Work instruction: In the data below, give the number of lines that contain the word "assert". Nothing else is needed.

Collected data:
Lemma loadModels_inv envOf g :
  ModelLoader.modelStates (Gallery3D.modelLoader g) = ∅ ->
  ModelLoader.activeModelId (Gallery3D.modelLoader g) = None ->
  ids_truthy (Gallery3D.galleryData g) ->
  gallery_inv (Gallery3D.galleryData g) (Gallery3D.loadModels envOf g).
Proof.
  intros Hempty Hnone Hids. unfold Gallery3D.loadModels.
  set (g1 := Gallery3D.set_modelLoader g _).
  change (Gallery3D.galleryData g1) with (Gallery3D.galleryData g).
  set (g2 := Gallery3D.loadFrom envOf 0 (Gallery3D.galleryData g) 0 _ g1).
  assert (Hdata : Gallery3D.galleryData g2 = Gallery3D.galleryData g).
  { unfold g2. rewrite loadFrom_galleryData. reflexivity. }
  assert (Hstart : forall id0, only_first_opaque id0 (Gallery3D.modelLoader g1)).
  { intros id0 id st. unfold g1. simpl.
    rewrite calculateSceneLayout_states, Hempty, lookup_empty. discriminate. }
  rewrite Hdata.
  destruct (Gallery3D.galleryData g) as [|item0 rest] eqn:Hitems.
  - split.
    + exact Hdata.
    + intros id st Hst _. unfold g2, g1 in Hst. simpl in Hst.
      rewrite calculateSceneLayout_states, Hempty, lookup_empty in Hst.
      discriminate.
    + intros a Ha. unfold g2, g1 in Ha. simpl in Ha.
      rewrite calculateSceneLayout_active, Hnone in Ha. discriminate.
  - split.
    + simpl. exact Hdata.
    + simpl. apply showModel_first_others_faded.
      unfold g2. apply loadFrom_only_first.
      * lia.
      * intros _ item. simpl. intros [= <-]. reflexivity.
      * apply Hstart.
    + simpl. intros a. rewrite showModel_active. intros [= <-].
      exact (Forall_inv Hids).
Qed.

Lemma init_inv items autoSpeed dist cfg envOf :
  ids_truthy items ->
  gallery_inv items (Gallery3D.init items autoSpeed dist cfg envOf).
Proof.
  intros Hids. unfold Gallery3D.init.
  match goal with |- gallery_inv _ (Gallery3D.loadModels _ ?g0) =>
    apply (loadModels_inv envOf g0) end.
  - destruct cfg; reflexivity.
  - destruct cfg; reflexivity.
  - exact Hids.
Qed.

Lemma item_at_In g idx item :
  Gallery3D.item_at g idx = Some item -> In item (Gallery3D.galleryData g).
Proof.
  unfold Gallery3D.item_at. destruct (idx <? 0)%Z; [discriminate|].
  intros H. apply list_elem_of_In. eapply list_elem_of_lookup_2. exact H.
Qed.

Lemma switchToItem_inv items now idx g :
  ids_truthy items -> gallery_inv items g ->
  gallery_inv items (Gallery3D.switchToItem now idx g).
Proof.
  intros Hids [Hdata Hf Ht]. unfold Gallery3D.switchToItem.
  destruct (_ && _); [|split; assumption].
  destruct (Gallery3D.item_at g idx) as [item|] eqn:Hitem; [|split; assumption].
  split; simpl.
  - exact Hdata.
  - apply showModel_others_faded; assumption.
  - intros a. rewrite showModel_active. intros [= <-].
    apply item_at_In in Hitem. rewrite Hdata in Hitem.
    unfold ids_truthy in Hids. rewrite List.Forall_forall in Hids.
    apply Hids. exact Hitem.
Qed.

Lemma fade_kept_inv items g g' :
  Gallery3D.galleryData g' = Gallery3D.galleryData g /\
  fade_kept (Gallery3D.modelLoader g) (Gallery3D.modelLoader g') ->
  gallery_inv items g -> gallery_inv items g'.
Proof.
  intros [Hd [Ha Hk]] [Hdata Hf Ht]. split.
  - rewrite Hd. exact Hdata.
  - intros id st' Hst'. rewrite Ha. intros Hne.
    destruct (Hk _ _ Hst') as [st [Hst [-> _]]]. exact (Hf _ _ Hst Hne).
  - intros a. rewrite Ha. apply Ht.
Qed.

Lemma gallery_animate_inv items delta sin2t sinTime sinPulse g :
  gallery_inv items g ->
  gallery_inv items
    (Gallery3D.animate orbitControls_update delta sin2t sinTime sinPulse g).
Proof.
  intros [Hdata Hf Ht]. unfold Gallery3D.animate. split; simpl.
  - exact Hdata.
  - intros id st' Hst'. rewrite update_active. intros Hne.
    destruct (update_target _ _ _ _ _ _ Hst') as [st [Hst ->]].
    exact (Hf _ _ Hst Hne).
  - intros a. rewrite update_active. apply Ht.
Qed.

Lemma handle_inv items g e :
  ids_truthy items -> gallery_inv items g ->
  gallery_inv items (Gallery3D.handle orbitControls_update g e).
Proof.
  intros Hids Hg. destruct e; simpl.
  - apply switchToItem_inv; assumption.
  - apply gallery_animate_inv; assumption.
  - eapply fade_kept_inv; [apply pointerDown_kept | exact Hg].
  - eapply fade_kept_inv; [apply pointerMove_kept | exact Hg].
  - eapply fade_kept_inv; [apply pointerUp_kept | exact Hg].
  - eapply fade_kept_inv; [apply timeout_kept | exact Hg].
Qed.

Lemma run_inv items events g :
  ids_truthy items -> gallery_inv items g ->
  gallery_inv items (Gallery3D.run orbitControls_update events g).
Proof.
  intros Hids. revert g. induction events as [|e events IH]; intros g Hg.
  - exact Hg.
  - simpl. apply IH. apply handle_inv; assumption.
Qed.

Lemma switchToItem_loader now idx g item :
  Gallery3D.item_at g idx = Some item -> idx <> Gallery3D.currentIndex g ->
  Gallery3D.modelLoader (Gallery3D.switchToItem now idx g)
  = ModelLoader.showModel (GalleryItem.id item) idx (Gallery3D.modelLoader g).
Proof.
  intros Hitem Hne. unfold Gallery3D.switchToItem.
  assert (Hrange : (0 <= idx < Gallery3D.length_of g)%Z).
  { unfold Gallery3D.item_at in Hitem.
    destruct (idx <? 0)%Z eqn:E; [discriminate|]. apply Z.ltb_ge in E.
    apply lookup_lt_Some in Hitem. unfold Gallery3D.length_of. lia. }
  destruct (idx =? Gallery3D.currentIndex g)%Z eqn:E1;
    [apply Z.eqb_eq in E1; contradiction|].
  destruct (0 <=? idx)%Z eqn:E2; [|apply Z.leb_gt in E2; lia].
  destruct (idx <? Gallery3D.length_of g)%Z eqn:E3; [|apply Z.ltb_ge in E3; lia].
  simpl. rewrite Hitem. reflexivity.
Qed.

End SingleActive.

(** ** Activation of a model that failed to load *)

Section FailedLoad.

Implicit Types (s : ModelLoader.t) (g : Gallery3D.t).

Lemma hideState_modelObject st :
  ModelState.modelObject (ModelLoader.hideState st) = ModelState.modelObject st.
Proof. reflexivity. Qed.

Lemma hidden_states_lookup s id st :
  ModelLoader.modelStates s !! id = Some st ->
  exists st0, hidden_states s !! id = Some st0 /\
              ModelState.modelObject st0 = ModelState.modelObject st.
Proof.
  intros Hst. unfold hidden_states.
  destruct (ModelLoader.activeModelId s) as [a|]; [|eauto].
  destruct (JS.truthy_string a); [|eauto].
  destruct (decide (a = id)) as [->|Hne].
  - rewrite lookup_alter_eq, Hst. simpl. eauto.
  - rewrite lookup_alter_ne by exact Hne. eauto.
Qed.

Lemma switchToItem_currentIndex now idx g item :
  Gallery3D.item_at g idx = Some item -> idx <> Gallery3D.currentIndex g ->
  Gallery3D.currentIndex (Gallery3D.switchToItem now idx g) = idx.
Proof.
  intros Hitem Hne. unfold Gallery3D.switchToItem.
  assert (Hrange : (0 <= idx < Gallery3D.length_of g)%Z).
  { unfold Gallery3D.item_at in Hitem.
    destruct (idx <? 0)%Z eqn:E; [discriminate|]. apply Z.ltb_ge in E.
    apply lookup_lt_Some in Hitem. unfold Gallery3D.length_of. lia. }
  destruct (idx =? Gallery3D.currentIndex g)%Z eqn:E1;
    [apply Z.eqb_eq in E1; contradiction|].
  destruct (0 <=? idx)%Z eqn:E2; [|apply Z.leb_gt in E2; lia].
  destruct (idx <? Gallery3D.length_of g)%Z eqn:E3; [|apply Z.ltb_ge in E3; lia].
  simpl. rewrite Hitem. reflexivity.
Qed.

Task solution: 4